Kendrick, Lynne and Roesner, David (2011) Theatre Noise: The Sound of Performance. Cambridge Scholars Publishing, Newcastle-upon-Tyne. ISBN 9781443834407

Abstract

This book is a timely contribution to the emerging field of the aurality of theatre and looks in particular at the interrogation and problematisation of theatre sound(s). Both approaches are represented in the idea of noise which we understand both as a concrete sonic entity and a metaphor or theoretical (sometimes even ideological) thrust. Theatre provides a unique habitat for noise. It is a place where friction can be thematised, explored playfully, even indulged in: friction between signal and receiver, between sound and meaning, between eye and ear, between silence and utterance, between hearing and listening. In an aesthetic world dominated by aesthetic redundancy and aerodynamic signs, theatre noise recalls the aesthetic and political power of the grain of performance. Theatre noise is a new term which captures a contemporary, agitatory acoustic aesthetic.
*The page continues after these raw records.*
(** C26: A run writes what its policy files compile to, and nothing else.  Every write and
    every new directory of any run, whatever fails, is for the artefacts of a declaration
    that was read from the directory of the command line, satisfies the schemas and was
    compiled; a run that exits with 0 wrote all three artefacts, once each and in order.
    A command line that is refused reads and writes nothing and exits with 2. *)
Theorem policyctl_writes_compiled argv t e :
  runs (main parseYaml zod_issues path_join argv) t e ->
  match parseArgs argv with
  | inl line => e = Exited 2 /\ t = [Did (PPrintError line) tt]
  | inr (dir, outDir) =>
      (reading t /\ e <> Exited 0) \/
      exists d a, declared t dir d /\ declarationSchema d = true /\ compileAll d = inr a /\
        (forall path x, Did (PMkdir path) x ∈ t -> path = outDir) /\
        (forall path content x, Did (PWrite path content) x ∈ t -> (path, content) ∈ artefact_files path_join outDir a) /\
        (e = Exited 0 -> written t = artefact_files path_join outDir a)
  end.
Proof.
  unfold main. destruct (parseArgs argv) as [line|[dir outDir]].
  { intros (t1 & t2 & [] & -> & H1 & [-> ->])%runs_bind. destruct t1 as [|c t1]; [done|]. by destruct H1 as ([] & -> & -> & _). }
  intros (t1 & t2 & out & -> & H1 & H2)%runs_bind. destruct (runs_end _ _ _ _ H2) as [Hr2 He].
  apply runs_compile_command in H1 as [[Hr1 Ho]|(d & a & Hd & Hs & Hc & Hm & Hw & Ho)].
  - left. split; [by apply reading_app|]. intros ->. destruct (He eq_refl) as [u ->]. by destruct Ho.
  - right. exists d, a. split_and!; [by apply (declared_mono t1); [set_solver|]|done|done|..].
    + intros path x [Hin|Hin]%elem_of_app; [by eapply Hm|]. by apply Hr2 in Hin.
    + intros path content x [Hin|Hin]%elem_of_app; [by eapply Hw|]. by apply Hr2 in Hin.
    + intros ->. destruct (He eq_refl) as [u ->]. rewrite written_app, (written_reading t2), app_nil_r by done. by apply (Ho u).
Qed.
End ctl.

(** ** Witnesses *)

Lemma declaration_roundtrip_witness : declarationSchema platform_declaration = true.
Proof.
  apply (declaration_roundtrip (declaration_json platform_declaration) platform_declaration). vm_compute. reflexivity.
Defined.

(** A directory with the files of the platform declaration; the text of a file is its
    path. *)
Definition demo_join (a b : string) : string := a +:+ "/" +:+ b.

Definition demo_yaml (text : string) : result YamlError json :=
  let d := platform_declaration in
  if String.eqb text "p/roles.yaml" then inr (JObj [("roles", JArr (map role_json (d_roles d)))])
  else if String.eqb text "p/groups.yaml" then inr (JObj [("groups", JArr (map group_json (d_groups d)))])
  else if String.eqb text "p/resources.yaml" then inr (JObj [("resources", JArr (map resource_json (d_resources d)))])
  else if String.eqb text "p/catalog.yaml" then
    inr (JObj [("catalogGrants", JArr (map catalog_grant_json (default [] (d_catalogGrants d))))])
  else inl YamlOther.

Definition demo_files (h : trace PAns) (e : POp) : PAns e :=
  match e with
  | PRead path => inr path
  | PExists path => String.eqb path "p/catalog.yaml"
  | PMkdir _ | PWrite _ _ => inr tt
  | PPrint _ | PPrintError _ => tt
  end.

Definition demo_main : prog PAns Ended := main demo_yaml (fun _ _ => []) demo_join ["compile"; "p"; "--out"; "o"].
Definition demo_compile : trace PAns * Ended := answer demo_files [] demo_main.

Lemma policyctl_writes_compiled_witness :
  demo_compile.2 = Exited 0 /\ exists a, written demo_compile.1 = artefact_files demo_join "o" a.
Proof.
  assert (demo_compile.2 = Exited 0) as He by (vm_compute; reflexivity). split; [exact He|].
  destruct (policyctl_writes_compiled demo_yaml (fun _ _ => []) demo_join ["compile"; "p"; "--out"; "o"] demo_compile.1 demo_compile.2
    (answer_runs demo_files [] demo_main)) as [[_ Hne]|(d & a & _ & _ & _ & _ & _ & Ho)].
  - destruct (Hne He).
  - exists a. exact (Ho He).
Defined.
It expresses the innate theatricality of sound design and performance, articulates the reach of auditory spaces, the art of vocality, the complexity of acts of audience, the political in produced noises. Indeed, one of the key contentions of this book is that noise, in most cases, is to be understood as a plural, as a composite of different noises, as layers or waves of noises. Facing a plethora of possible noises in performance and theatre we sought to collocate a wide range of notions of and approaches to noise in this book by no means an exhaustive list of possible readings and understandings, but a starting point from which scholarship, like sound, could travel in many directions.